The United States charged, and Iran denied, that its goal was to construct a nuclear weapon.

President Joe Biden campaigned on a promise to rejoin the accord, saying that it had successfully constrained Iran’s nuclear ambitions. The administration now estimates that Iran’s “breakout time” – the amount of time needed to produce enough fissile material for one nuclear device – has been reduced from more than a year, under the agreement, to only a few months.

But attempts earlier this year to negotiate a U.S. return to the accord repeatedly faltered as the United States and Iran each insisted the other take the first steps. The administration said it would lift Trump-imposed sanctions if Iran returned to compliance with limits on uranium enrichment and full international monitoring. Iran, noting that it was the United States that quit the accord, said it would return to the terms of the deal once the sanctions were removed.

The Iranians also have said they had no interest in Biden-proposed “follow-on” talks about Iran’s ballistic missile program, proxy wars in the region and alleged terrorism sponsorship.

Both the United States and Iran have to deal with domestic political pressures for and against agreement. Iran is gearing up for elections in June that will center in large part on the nuclear deal.
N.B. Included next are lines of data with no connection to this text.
Lemma first_fit_Some lo segs size addr segs' :
  0 ≤ lo → apart lo segs → 0 < size → first_fit segs size = Some (addr, segs') →
  lo < addr ∧ apart lo segs' ∧ (length segs' ≤ length segs)%nat ∧
  (∀ x, hole addr size x → units segs x) ∧
  (∀ x, units segs' x ↔ units segs x ∧ ¬ hole addr size x).
Proof.
  unfold hole. revert lo segs'.
  induction segs as [|e r IH]; simpl; intros lo segs' Hlo Ha Hs; [done|].
  destruct Ha as (?&?&?&Ha).
  assert (Habove : ∀ x, units r x → m_addr e + m_size e < x) by (intros; by eapply units_above).
  destruct (Z.leb_spec size (m_size e)) as [Hfit|Hfit].
  - intros [= <- <-]. destruct (Z.eqb_spec (m_size e) size) as [Heq|Hne].
    + split_and!; [done|eapply apart_weaken; [|done]; lia|lia|..].
      * intros x ?. rewrite units_cons. lia.
      * intros x. rewrite units_cons. split; [|tauto || (intros [[|] ?]; [lia|done])].
        intros Hu. split; [by right|]. apply Habove in Hu. lia.
    + split_and!; simpl; [done|split_and!; try done; try lia|lia|..].
      * by replace (m_addr e + size + (m_size e - size)) with (m_addr e + m_size e) by lia.
      * intros x ?. rewrite units_cons. lia.
      * intros x. rewrite !units_cons. simpl. split.
        -- intros [|Hu]; [lia|]. split; [by right|]. apply Habove in Hu. lia.
        -- intros [[|] ?]; [left; lia|by right].
  - destruct (first_fit r size) as [[a r']|]; [|done]. intros [= <- <-].
    destruct (IH (m_addr e + m_size e) r') as (?&?&?&Hin&Hout); [lia|done..|].
    split_and!; simpl; [lia|by split_and!|lia|..].
    + intros x Hx. rewrite units_cons. right. by apply Hin.
    + intros x. rewrite !units_cons, Hout. split; [|tauto].
      intros [|]; [|tauto]. split; [tauto|]. lia.
Qed.
(* ===== verification/Flock.v ===== *)
(** * Advisory locks and open (sys/kernel/sys_inode.c, kern_descrip.c, ufs_syscalls.c)

    [ino_lock], the system calls [flock] and [open] (with [copen]) over the
    state of Descrip.  Sleeping is the operation [tsleep] of a section: the
    other processes run there, so nothing is known of the locks afterwards
    but that the invariant holds.  The path lookup of [vn_open] is the
    interface [VnOpen]. *)
From stdpp Require Import base tactics list option strings numbers.
From S2P Require Import Prelude Descrip.
Open Scope Z_scope.

Definition LOCK_SH : Z := 1.
Definition LOCK_EX : Z := 2.
Definition LOCK_NB : Z := 4.
Definition LOCK_UN : Z := 8.
Definition PLOCK : Z := 35.
Definition PCATCH : Z := 256.
Definition EWOULDBLOCK : Z := 35.
Definition ENXIO : Z := 6.
Definition O_SHLOCK : Z := 16.
Definition O_EXLOCK : Z := 32.
Definition FMASK : Z :=
  Z.lor (Z.lor (Z.lor FREAD FWRITE) (Z.lor FAPPEND FASYNC)) (Z.lor FFSYNC FNONBLOCK).

(** What [vn_open] reports: the inode, an error, or that the file was the
    descriptor device, whose open routine [fdopen] then ran. *)
Inductive vn_result :=
| VnInode (ip : nat)
| VnError (e : Z)
| VnFdopen (dev : Z).

Class VnOpen (W : Type) := vn_open : Z → Z → W → vn_result * W.

Section Flock.
Context {W : Type} `{FileOps W} `{VnOpen W}.
Notation M := (K (fstate W)).

(** [tsleep] on the lock count of an inode, with a priority: the error. *)
Context (tsleep : nat → Z → M Z).

Definition inode (ip : nat) : M ilock := l ← gets s_inode; lift (rd l ip).
Definition put_inode (ip : nat) (i : ilock) : M unit :=
  l ← gets s_inode; l ← lift (wr l ip i); modify (set_inode l).

(** [ip->i_flag |= ILWAIT; error = tsleep(...)] *)
Definition lock_wait (ip : nat) (pri : Z) : M Z :=
  i ← inode ip;
  put_inode ip (ILock (Z.lor (i_flag i) ILWAIT) (i_shlockc i) (i_exlockc i));;
  tsleep ip pri.

(** The end of [ino_lock], where the lock is granted. *)
Definition lock_grant (fp ip : nat) (cmd : Z) : M unit :=
  (if has cmd LOCK_EX then
     i ← inode ip;
     put_inode ip (ILock (Z.lor (i_flag i) IEXLOCK) (i_shlockc i) (u16 (i_exlockc i + 1)));;
     f ← deref fp;
     put_file fp (with_flag (Z.lor (f_flag f) FEXLOCK) f)
   else mret tt);;
  let cmd := if has cmd LOCK_EX then bic cmd LOCK_SH else cmd in
  f ← deref fp;
  if has cmd LOCK_SH && negb (has (f_flag f) FSHLOCK) then
    i ← inode ip;
    put_inode ip (ILock (Z.lor (i_flag i) ISHLOCK) (u16 (i_shlockc i + 1)) (i_exlockc i));;
    put_file fp (with_flag (Z.lor (f_flag f) FSHLOCK) f)
  else mret tt.

(** The loop of [ino_lock]: [continue] of the inner loop and [goto again]
    both come back to the test of [IEXLOCK].  [fuel] bounds the number of
    times that test is made. *)
Fixpoint ino_lock_again (fuel : nat) (fp ip : nat) (cmd priority : Z) : M Z :=
  match fuel with
  | O => lift Spin
  | S fuel =>
      f ← deref fp;
      i ← inode ip;
      if has (i_flag i) IEXLOCK then
        if has (f_flag f) FEXLOCK then
          ino_unlock fp FEXLOCK;; ino_lock_again fuel fp ip cmd priority
        else if has cmd LOCK_NB then mret EWOULDBLOCK
        else
          e ← lock_wait ip (Z.lor priority PCATCH);
          if negb (e =? 0) then mret e else ino_lock_again fuel fp ip cmd priority
      else if has cmd LOCK_EX && has (i_flag i) ISHLOCK then
        if has (f_flag f) FSHLOCK then
          ino_unlock fp FSHLOCK;; ino_lock_again fuel fp ip cmd priority
        else if has cmd LOCK_NB then mret EWOULDBLOCK
        else
          e ← lock_wait ip (Z.lor PLOCK PCATCH);
          if negb (e =? 0) then mret e else ino_lock_again fuel fp ip cmd priority
      else
        lock_grant fp ip cmd;; mret 0
  end.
Iran rejected an EU proposal in late February to gather the original parties to the agreement – including the United States – saying that it first wanted a clear-cut agenda.

Since then, the administration has made clear that it would participate in “indirect” talks, through the Europeans. Britain, France and Germany, which maintain embassies in Tehran, have served as conduits as the two sides proposed sequential, simultaneous steps to bring them into mutual compliance.

“Working closely with our [European] partners as well as Moscow and Beijing, we are determined to find a diplomatic solution that allows Iran to resume respect for its nuclear commitments and the United States to return to the agreement as swiftly as possible. We are engaged in ongoing discussions with Washington and Tehran in that regard,” French Foreign Ministry spokeswoman Agnes von der Muhll said Thursday.